** Opening Exercise materials block **

(* ===== verification/Txs.v ===== *)
(** * Txs: the transactions of an epoch

    What the initialisation phases of Serval and Caracal share: both walk the
    write sets of the transactions assigned to a worker and append a pending
    version per update.  [L a] is the list of the writes a worker has made to
    row [a]: serial number and version.  The loops are verified once, for any
    protocol whose [append_pending_version] records its write. *)
From S2P Require Import Prelude Ycsb Conc Memory.

(** What [terminate_transaction] leaves in the write set. *)
Lemma lookup_cleared (t : Z) (w : gmap Z (list Z)) (ts : gset Z) :
  set_fold (fun table_id w => <[table_id := []]> w) w ts !! t =
  if decide (t ∈ ts) then Some [] else w !! t.
Proof.
  unfold set_fold. simpl. rewrite (decide_ext (t ∈ ts) (t ∈ elements ts)) by (by rewrite elem_of_elements).
  generalize (elements ts) as l. induction l as [|x l IH]; [done|]. simpl.
  destruct (decide (x = t)) as [->|Hne].
  - rewrite lookup_insert_eq, decide_True by set_solver. done.
  - rewrite lookup_insert_ne, IH by done. destruct (decide (t ∈ l)).
    + by rewrite decide_True by set_solver.
    + by rewrite decide_False by set_solver.
Qed.

Section Txs.
Context (find : Z -> Z -> option addr) (table : Z) (W : gset addr).
Implicit Types L : addr -> list (Z * ptr).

** Closing Exercise materials block **

== Exercise ==
The records above should all be quoted exactly, please.

== Exercise response ==
(* ===== verification/Txs.v ===== *)
(** * Txs: the transactions of an epoch

    What the initialisation phases of Serval and Caracal share: both walk the
    write sets of the transactions assigned to a worker and append a pending
    version per update.  [L a] is the list of the writes a worker has made to
    row [a]: serial number and version.  The loops are verified once, for any
    protocol whose [append_pending_version] records its write. *)
From S2P Require Import Prelude Ycsb Conc Memory.

(** What [terminate_transaction] leaves in the write set. *)
Lemma lookup_cleared (t : Z) (w : gmap Z (list Z)) (ts : gset Z) :
  set_fold (fun table_id w => <[table_id := []]> w) w ts !! t =
  if decide (t ∈ ts) then Some [] else w !! t.
Proof.
  unfold set_fold. simpl. rewrite (decide_ext (t ∈ ts) (t ∈ elements ts)) by (by rewrite elem_of_elements).
  generalize (elements ts) as l. induction l as [|x l IH]; [done|]. simpl.
  destruct (decide (x = t)) as [->|Hne].
  - rewrite lookup_insert_eq, decide_True by set_solver. done.
  - rewrite lookup_insert_ne, IH by done. destruct (decide (t ∈ l)).
    + by rewrite decide_True by set_solver.
    + by rewrite decide_False by set_solver.
Qed.

Section Txs.
Context (find : Z -> Z -> option addr) (table : Z) (W : gset addr).
Implicit Types L : addr -> list (Z * ptr).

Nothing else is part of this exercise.